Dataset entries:
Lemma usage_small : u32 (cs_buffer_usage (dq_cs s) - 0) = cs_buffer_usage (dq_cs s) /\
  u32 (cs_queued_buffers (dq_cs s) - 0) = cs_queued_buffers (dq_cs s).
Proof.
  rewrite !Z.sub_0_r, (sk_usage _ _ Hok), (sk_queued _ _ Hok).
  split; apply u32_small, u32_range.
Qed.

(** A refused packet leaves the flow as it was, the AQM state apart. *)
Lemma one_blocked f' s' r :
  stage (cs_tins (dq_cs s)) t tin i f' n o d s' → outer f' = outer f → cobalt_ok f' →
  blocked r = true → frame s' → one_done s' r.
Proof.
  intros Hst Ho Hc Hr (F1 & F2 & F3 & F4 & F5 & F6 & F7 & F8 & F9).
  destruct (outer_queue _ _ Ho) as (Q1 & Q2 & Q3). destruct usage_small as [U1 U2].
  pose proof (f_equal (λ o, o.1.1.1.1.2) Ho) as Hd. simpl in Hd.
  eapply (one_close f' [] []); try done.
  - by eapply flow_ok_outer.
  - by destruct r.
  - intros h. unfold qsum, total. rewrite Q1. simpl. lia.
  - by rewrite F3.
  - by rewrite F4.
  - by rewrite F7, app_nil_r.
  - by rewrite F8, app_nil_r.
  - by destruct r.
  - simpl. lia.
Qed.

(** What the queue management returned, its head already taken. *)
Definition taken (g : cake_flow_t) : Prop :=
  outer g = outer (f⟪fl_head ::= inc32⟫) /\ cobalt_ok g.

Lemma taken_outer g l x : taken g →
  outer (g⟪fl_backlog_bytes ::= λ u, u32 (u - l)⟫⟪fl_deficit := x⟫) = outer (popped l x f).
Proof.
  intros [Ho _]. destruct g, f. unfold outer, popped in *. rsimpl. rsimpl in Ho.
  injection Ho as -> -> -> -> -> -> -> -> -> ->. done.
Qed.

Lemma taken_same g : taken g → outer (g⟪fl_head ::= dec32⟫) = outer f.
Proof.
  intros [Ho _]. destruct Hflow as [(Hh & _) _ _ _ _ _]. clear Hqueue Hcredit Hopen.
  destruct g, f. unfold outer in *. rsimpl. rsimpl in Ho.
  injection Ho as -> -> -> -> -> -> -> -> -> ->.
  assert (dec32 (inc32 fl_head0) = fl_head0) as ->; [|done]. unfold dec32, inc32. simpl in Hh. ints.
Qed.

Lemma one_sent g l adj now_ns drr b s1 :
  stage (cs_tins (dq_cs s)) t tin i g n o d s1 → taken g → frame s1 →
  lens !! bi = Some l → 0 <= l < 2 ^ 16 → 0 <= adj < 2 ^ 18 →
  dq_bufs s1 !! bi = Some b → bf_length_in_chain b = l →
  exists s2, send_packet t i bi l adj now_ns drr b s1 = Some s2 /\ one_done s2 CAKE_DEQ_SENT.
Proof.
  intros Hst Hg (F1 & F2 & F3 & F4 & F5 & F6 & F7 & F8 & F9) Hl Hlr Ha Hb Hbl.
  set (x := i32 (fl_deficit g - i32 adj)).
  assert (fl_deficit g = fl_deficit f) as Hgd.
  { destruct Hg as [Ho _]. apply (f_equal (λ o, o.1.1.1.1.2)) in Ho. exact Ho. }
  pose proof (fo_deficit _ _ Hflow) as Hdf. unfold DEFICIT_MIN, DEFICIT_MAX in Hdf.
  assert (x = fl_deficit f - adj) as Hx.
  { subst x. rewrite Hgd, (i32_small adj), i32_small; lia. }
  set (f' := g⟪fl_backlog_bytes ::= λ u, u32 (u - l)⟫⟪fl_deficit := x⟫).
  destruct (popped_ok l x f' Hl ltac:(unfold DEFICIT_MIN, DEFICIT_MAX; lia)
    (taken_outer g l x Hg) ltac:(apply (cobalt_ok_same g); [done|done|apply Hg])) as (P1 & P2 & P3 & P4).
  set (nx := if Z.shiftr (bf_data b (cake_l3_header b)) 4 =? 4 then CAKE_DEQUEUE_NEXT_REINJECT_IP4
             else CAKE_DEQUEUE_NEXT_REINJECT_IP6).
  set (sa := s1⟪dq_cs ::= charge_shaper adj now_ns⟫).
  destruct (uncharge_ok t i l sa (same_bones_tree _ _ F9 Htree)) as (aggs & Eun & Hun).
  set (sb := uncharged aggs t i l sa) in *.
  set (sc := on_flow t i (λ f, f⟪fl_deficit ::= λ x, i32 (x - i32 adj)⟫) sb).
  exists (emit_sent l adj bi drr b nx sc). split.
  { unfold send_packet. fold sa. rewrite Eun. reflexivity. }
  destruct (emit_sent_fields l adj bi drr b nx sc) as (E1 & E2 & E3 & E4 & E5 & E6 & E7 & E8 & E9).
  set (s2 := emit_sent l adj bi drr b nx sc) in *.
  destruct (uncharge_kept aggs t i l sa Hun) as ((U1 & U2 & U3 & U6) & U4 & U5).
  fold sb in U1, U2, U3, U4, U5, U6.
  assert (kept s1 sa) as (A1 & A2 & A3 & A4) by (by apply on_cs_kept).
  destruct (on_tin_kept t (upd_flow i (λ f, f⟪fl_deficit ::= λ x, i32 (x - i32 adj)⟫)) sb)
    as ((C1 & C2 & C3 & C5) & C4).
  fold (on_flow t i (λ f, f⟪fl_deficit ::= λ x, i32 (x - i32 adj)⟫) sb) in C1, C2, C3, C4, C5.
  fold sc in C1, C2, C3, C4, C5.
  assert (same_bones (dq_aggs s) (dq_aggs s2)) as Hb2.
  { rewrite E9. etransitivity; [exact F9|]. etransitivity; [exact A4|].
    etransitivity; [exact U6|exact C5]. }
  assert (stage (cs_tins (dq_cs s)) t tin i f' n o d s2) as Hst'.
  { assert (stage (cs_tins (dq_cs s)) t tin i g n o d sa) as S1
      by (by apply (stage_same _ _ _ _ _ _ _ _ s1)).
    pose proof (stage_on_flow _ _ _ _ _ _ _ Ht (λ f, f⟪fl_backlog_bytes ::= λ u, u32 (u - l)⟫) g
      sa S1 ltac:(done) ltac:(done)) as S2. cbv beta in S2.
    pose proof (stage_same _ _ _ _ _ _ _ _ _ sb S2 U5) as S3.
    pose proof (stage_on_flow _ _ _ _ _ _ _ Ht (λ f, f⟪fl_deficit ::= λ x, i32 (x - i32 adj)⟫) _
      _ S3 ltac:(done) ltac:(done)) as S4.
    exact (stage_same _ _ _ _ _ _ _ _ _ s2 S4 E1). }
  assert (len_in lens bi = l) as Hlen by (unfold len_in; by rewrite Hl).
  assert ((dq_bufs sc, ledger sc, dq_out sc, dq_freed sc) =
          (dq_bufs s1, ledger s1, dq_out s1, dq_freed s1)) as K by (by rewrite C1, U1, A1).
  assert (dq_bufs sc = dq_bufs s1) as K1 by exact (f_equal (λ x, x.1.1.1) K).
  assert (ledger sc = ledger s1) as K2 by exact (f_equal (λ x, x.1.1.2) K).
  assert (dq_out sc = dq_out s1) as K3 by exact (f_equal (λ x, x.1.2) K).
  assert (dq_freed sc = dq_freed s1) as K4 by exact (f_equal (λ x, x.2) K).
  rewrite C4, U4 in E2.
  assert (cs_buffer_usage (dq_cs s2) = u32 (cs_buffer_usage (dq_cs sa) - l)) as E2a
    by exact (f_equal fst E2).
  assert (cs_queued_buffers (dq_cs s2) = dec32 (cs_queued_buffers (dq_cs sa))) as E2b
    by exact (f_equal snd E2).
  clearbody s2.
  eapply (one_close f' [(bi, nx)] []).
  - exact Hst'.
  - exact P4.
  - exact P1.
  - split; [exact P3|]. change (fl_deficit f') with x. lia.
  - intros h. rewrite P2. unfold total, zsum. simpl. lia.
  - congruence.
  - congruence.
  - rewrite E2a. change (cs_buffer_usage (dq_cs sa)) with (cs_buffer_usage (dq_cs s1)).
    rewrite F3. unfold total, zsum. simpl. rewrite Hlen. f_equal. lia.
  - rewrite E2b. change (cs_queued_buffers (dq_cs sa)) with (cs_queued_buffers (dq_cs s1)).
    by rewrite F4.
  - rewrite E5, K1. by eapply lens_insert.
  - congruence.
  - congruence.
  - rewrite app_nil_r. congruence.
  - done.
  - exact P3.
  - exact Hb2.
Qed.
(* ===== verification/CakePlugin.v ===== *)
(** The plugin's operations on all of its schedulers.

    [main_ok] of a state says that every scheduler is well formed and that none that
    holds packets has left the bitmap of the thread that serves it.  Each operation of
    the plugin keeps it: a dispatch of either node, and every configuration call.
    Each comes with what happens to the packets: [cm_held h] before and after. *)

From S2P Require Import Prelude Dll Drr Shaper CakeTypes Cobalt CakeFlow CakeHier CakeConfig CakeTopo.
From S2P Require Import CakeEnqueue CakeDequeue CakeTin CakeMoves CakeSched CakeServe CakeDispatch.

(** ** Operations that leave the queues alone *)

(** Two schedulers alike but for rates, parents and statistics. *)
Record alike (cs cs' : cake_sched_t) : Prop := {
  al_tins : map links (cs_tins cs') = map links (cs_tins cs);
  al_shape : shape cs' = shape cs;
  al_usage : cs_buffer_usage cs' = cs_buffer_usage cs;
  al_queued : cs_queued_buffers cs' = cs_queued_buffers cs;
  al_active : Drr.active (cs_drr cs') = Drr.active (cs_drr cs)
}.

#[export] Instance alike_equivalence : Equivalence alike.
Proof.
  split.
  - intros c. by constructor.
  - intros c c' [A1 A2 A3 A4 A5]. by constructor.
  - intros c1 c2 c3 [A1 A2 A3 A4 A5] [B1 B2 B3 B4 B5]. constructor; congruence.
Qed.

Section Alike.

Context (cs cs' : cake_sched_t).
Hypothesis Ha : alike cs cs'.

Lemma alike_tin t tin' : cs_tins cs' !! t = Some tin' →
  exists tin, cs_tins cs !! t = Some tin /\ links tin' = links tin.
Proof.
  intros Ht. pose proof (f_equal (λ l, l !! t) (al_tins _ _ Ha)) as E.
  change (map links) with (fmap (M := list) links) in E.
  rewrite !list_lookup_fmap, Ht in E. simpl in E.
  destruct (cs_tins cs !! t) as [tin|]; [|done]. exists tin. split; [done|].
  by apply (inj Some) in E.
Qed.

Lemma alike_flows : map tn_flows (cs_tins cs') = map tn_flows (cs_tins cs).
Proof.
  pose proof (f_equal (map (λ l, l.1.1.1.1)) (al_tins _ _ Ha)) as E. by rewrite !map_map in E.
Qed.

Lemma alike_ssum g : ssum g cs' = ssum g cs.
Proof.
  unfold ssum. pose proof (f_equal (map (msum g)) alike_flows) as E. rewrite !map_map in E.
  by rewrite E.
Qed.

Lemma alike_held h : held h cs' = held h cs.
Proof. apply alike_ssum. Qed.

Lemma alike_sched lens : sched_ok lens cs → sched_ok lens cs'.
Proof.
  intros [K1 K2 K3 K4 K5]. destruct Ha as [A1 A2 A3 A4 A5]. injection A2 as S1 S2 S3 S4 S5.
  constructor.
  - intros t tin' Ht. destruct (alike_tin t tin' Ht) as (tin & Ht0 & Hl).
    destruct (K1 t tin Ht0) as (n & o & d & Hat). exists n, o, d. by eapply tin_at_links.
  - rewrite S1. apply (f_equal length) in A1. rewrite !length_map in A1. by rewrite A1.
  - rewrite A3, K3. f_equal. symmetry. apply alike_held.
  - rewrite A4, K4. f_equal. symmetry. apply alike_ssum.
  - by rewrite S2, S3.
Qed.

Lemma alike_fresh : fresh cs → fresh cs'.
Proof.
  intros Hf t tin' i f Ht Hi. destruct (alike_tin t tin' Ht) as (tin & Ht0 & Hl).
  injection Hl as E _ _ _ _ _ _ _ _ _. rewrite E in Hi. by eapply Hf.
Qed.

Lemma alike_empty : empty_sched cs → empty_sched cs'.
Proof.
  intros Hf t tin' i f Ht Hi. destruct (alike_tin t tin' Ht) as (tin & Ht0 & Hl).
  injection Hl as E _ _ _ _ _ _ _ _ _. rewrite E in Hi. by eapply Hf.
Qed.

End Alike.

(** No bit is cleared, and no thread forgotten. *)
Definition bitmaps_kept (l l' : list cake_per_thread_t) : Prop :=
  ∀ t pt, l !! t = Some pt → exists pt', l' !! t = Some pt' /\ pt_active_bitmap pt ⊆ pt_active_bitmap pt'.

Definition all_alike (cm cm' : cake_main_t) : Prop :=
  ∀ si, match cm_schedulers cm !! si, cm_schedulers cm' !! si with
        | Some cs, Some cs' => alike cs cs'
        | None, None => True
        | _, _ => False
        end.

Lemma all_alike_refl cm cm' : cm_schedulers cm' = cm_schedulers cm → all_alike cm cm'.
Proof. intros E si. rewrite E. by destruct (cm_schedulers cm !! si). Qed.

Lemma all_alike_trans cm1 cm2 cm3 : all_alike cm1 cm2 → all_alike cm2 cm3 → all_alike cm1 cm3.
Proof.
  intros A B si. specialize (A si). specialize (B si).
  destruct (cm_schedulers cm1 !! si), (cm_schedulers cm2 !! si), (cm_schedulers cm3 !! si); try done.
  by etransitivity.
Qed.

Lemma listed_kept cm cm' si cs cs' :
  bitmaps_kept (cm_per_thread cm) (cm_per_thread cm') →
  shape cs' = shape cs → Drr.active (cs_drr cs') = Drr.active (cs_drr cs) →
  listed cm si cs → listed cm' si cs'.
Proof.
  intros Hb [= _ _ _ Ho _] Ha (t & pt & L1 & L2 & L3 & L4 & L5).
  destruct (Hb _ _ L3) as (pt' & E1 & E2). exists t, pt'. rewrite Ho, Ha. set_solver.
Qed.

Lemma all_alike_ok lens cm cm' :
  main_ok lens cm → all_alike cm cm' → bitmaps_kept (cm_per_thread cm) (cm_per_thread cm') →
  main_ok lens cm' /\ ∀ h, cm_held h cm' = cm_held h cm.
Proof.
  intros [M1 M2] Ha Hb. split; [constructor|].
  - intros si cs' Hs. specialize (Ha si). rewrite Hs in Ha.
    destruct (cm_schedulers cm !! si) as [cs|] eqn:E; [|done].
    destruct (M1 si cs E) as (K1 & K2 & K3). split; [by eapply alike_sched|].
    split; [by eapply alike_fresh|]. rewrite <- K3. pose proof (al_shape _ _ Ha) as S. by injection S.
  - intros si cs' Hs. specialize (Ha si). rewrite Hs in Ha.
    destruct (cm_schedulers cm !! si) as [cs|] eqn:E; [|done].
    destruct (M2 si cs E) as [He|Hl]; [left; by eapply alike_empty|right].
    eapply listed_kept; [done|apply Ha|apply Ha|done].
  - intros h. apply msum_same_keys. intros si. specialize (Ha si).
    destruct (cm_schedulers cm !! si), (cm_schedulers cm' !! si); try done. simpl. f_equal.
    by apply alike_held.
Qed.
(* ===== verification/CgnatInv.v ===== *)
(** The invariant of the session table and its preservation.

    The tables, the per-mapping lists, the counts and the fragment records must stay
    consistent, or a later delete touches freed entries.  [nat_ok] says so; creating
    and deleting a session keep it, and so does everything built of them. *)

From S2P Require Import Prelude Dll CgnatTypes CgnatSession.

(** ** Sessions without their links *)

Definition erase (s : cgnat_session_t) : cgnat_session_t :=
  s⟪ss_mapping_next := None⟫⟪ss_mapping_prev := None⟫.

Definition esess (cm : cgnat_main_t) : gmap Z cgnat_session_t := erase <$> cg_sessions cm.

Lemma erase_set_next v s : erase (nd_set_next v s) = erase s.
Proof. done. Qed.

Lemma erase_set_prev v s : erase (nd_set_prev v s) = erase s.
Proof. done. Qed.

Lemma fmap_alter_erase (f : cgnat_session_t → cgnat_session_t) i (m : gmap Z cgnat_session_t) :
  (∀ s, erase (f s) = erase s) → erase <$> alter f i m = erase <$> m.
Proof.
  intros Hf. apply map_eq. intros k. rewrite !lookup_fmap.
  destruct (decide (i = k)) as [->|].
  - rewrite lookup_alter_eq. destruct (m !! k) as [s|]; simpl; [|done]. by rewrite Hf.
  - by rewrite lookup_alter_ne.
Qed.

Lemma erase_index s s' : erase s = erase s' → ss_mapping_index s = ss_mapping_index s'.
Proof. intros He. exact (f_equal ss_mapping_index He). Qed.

§ WHAT NEEDS TO BE DONE: Find "set (s2 := emit_sent" in the entries above and copy that whole line exactly, then each line after it through the line that contains "assert (dq_bufs sc".

§ TASK RESPONSE:
  set (s2 := emit_sent l adj bi drr b nx sc) in *.
  destruct (uncharge_kept aggs t i l sa Hun) as ((U1 & U2 & U3 & U6) & U4 & U5).
  fold sb in U1, U2, U3, U4, U5, U6.
  assert (kept s1 sa) as (A1 & A2 & A3 & A4) by (by apply on_cs_kept).
  destruct (on_tin_kept t (upd_flow i (λ f, f⟪fl_deficit ::= λ x, i32 (x - i32 adj)⟫)) sb)
    as ((C1 & C2 & C3 & C5) & C4).
  fold (on_flow t i (λ f, f⟪fl_deficit ::= λ x, i32 (x - i32 adj)⟫) sb) in C1, C2, C3, C4, C5.
  fold sc in C1, C2, C3, C4, C5.
  assert (same_bones (dq_aggs s) (dq_aggs s2)) as Hb2.
  { rewrite E9. etransitivity; [exact F9|]. etransitivity; [exact A4|].
    etransitivity; [exact U6|exact C5]. }
  assert (stage (cs_tins (dq_cs s)) t tin i f' n o d s2) as Hst'.
  { assert (stage (cs_tins (dq_cs s)) t tin i g n o d sa) as S1
      by (by apply (stage_same _ _ _ _ _ _ _ _ s1)).
    pose proof (stage_on_flow _ _ _ _ _ _ _ Ht (λ f, f⟪fl_backlog_bytes ::= λ u, u32 (u - l)⟫) g
      sa S1 ltac:(done) ltac:(done)) as S2. cbv beta in S2.
    pose proof (stage_same _ _ _ _ _ _ _ _ _ sb S2 U5) as S3.
    pose proof (stage_on_flow _ _ _ _ _ _ _ Ht (λ f, f⟪fl_deficit ::= λ x, i32 (x - i32 adj)⟫) _
      _ S3 ltac:(done) ltac:(done)) as S4.
    exact (stage_same _ _ _ _ _ _ _ _ _ s2 S4 E1). }
  assert (len_in lens bi = l) as Hlen by (unfold len_in; by rewrite Hl).
  assert ((dq_bufs sc, ledger sc, dq_out sc, dq_freed sc) =
          (dq_bufs s1, ledger s1, dq_out s1, dq_freed s1)) as K by (by rewrite C1, U1, A1).
  assert (dq_bufs sc = dq_bufs s1) as K1 by exact (f_equal (λ x, x.1.1.1) K).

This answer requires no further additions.